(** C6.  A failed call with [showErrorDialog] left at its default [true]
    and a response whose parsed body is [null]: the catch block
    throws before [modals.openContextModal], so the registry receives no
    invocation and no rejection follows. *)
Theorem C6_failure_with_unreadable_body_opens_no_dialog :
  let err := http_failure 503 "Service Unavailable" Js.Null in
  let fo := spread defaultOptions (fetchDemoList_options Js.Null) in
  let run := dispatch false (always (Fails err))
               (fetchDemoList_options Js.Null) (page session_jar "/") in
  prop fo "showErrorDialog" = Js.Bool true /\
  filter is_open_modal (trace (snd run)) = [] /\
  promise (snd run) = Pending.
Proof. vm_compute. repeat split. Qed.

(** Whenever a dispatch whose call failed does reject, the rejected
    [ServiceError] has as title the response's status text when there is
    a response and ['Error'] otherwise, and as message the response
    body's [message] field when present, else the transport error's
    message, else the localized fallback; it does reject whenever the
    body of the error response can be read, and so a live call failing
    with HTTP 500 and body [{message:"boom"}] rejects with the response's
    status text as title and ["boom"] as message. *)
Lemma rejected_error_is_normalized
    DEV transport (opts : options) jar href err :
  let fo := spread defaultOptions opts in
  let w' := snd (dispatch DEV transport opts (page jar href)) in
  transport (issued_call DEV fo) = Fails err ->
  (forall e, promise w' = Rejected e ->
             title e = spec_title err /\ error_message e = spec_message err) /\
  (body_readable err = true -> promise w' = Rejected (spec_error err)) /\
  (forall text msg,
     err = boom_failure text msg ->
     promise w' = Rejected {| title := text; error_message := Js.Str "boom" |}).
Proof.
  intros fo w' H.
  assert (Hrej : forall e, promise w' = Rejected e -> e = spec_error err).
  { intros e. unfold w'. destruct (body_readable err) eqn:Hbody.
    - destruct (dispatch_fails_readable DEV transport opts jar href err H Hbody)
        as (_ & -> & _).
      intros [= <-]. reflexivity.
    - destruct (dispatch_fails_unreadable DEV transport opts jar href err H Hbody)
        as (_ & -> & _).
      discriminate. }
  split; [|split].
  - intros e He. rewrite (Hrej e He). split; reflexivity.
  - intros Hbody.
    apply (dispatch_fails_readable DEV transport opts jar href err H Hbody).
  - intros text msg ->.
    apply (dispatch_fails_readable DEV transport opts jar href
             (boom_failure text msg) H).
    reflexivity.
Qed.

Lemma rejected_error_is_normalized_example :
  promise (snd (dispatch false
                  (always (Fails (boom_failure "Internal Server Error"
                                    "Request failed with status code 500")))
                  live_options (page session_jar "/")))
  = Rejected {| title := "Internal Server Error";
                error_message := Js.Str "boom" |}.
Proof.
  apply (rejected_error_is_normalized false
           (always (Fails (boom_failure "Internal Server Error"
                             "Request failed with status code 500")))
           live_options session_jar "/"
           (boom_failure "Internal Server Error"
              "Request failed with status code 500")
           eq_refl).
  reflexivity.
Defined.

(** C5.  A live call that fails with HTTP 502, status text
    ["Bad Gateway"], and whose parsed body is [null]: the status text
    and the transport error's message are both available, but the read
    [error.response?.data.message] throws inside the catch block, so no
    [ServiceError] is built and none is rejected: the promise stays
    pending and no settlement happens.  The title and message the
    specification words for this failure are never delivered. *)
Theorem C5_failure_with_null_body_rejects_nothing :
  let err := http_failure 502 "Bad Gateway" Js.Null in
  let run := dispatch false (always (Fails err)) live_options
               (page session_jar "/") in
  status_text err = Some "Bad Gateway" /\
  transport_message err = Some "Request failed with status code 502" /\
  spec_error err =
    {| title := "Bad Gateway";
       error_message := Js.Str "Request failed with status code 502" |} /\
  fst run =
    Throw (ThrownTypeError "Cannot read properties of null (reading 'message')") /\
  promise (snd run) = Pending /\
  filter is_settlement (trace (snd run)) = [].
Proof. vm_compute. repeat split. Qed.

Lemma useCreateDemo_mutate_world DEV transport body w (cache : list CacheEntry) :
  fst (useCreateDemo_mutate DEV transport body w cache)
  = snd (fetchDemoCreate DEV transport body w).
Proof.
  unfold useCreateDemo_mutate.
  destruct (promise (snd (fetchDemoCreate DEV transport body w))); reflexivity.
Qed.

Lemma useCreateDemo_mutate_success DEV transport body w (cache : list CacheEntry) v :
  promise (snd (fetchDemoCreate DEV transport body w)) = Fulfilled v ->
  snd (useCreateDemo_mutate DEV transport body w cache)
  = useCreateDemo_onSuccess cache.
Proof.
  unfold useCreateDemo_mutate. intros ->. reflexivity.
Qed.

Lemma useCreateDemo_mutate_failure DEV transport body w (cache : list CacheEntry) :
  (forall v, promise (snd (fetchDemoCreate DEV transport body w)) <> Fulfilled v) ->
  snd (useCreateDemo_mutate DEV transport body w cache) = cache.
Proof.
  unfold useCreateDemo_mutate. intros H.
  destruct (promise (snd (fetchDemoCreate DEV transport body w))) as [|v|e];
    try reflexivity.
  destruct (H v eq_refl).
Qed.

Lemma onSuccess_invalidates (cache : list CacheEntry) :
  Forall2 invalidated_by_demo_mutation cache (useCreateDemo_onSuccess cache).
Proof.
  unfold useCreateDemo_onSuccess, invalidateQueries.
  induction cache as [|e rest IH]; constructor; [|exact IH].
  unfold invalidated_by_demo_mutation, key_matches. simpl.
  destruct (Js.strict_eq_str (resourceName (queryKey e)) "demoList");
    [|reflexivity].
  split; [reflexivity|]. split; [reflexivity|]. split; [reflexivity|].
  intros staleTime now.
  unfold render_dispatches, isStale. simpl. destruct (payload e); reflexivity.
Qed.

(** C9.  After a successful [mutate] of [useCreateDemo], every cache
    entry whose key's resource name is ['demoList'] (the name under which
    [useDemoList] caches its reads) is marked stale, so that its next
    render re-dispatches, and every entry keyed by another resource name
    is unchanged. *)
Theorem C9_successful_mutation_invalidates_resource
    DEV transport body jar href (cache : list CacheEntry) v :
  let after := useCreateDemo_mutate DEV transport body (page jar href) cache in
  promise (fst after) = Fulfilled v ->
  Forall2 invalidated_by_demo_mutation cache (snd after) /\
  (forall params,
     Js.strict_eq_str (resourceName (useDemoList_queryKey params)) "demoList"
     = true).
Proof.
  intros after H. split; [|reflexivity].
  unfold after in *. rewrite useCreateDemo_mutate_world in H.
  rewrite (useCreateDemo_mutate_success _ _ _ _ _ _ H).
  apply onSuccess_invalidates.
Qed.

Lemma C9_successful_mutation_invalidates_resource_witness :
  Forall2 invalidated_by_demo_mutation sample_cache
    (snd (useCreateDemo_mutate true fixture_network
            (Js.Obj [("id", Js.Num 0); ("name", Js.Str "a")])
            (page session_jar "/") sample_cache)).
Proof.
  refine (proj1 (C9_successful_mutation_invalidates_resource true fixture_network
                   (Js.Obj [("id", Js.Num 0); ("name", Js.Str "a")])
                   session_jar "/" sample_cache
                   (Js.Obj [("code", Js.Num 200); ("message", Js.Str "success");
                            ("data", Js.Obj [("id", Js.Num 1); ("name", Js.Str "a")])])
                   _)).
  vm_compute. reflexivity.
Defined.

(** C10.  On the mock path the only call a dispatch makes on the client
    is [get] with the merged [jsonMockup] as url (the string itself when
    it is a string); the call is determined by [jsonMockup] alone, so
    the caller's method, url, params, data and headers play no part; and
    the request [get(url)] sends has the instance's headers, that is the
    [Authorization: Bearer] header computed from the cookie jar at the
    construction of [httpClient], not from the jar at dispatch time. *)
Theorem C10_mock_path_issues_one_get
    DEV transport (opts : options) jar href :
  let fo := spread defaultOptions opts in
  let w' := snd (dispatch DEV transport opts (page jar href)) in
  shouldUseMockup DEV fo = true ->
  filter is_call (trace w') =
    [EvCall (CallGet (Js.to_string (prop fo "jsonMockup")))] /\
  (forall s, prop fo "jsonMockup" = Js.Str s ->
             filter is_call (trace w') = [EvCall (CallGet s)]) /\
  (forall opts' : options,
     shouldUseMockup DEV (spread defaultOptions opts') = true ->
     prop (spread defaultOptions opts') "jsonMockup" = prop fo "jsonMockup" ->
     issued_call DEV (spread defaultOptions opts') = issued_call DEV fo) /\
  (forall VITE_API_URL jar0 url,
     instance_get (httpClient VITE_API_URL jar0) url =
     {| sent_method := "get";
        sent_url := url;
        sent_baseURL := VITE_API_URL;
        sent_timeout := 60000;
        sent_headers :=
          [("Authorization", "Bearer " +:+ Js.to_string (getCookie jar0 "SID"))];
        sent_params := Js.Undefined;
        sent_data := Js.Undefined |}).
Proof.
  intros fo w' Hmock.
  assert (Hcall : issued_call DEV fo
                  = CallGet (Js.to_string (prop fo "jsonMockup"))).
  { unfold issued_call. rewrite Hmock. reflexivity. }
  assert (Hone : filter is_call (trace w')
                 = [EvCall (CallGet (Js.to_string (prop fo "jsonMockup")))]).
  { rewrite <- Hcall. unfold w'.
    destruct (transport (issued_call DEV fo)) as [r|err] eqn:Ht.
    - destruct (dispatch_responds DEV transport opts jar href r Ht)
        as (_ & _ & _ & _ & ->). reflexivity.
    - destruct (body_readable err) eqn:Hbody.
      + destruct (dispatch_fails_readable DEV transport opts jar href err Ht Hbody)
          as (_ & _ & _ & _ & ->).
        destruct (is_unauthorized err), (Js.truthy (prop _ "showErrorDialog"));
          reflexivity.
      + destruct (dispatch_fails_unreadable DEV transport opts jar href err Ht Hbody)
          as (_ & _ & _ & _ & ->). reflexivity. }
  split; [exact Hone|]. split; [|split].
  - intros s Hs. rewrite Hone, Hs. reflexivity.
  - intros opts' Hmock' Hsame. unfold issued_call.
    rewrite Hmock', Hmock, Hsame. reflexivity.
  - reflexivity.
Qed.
+ + + +
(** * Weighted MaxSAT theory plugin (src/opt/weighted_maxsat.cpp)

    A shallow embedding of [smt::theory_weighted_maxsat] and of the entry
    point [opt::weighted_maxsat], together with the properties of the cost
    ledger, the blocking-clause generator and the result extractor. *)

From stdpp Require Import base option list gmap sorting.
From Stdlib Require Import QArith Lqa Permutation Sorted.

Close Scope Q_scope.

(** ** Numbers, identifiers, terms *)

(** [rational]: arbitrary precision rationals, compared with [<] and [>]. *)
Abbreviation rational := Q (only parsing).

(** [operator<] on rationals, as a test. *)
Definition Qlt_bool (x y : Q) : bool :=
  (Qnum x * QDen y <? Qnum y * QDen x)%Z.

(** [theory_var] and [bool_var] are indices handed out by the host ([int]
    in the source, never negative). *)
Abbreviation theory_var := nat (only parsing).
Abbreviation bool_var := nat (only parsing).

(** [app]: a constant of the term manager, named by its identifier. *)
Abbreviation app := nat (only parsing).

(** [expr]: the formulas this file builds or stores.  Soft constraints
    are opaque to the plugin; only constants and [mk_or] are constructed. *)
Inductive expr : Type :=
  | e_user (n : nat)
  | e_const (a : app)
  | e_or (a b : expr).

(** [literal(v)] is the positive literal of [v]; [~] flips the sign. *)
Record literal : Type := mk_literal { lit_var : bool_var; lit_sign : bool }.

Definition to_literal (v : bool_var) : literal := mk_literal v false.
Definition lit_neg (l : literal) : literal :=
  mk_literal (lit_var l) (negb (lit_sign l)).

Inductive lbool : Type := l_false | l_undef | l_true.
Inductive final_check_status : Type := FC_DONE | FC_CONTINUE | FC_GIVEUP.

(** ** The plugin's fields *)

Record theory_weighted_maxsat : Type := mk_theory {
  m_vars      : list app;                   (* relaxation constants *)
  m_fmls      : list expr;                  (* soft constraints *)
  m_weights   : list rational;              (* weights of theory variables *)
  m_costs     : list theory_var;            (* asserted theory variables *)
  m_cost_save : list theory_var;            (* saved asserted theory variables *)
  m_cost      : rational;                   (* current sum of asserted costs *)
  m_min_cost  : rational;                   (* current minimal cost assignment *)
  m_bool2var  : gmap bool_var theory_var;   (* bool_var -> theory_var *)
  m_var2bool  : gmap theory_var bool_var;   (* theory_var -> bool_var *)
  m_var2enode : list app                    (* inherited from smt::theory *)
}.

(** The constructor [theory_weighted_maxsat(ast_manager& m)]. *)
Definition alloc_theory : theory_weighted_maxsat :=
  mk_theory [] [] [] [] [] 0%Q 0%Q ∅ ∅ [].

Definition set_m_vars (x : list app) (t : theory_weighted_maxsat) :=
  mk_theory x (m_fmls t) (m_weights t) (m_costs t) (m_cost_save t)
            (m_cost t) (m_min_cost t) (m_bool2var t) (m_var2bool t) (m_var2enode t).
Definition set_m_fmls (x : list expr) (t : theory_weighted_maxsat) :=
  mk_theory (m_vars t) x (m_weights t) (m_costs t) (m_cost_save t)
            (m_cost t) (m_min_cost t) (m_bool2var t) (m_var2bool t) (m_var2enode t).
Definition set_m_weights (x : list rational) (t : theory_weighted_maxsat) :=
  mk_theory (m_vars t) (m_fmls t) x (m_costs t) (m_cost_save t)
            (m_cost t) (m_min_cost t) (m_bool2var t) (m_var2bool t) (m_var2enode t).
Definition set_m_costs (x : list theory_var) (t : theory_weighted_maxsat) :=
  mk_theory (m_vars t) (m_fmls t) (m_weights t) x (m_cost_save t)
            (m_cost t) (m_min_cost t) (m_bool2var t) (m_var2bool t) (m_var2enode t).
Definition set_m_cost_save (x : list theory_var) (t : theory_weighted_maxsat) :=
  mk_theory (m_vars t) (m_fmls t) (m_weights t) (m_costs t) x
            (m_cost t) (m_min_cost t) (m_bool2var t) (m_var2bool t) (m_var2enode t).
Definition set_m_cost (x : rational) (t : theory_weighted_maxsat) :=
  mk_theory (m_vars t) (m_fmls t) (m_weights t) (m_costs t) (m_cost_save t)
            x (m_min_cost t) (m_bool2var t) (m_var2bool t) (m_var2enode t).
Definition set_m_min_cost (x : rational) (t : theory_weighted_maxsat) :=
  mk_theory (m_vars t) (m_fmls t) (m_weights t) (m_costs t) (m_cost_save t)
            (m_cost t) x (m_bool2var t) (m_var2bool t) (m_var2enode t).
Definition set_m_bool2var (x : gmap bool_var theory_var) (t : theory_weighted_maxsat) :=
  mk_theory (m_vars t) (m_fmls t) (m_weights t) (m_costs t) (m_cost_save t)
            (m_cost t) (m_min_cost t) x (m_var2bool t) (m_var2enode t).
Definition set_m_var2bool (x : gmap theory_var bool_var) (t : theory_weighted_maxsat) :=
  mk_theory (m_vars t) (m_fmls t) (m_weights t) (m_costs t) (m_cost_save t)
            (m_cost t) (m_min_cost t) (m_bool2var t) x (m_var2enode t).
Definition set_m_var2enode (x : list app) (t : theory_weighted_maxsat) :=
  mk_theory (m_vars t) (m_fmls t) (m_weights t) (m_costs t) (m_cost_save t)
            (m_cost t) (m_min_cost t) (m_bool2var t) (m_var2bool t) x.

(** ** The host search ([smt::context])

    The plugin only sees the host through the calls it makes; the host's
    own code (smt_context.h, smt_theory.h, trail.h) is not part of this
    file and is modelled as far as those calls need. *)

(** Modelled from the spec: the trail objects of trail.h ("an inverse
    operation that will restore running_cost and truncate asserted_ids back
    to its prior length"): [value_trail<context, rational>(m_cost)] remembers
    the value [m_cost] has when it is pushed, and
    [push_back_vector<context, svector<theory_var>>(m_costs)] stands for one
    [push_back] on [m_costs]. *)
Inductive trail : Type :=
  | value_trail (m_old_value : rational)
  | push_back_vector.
+ + + +
• **WHAT IS EXPECTED**:
Would you show every line in the data above that contains the string "expr"?

• **TASK OUTPUT**:
(** [expr]: the formulas this file builds or stores.  Soft constraints
Inductive expr : Type :=
  | e_or (a b : expr).
  m_fmls      : list expr;                  (* soft constraints *)
Definition set_m_fmls (x : list expr) (t : theory_weighted_maxsat) :=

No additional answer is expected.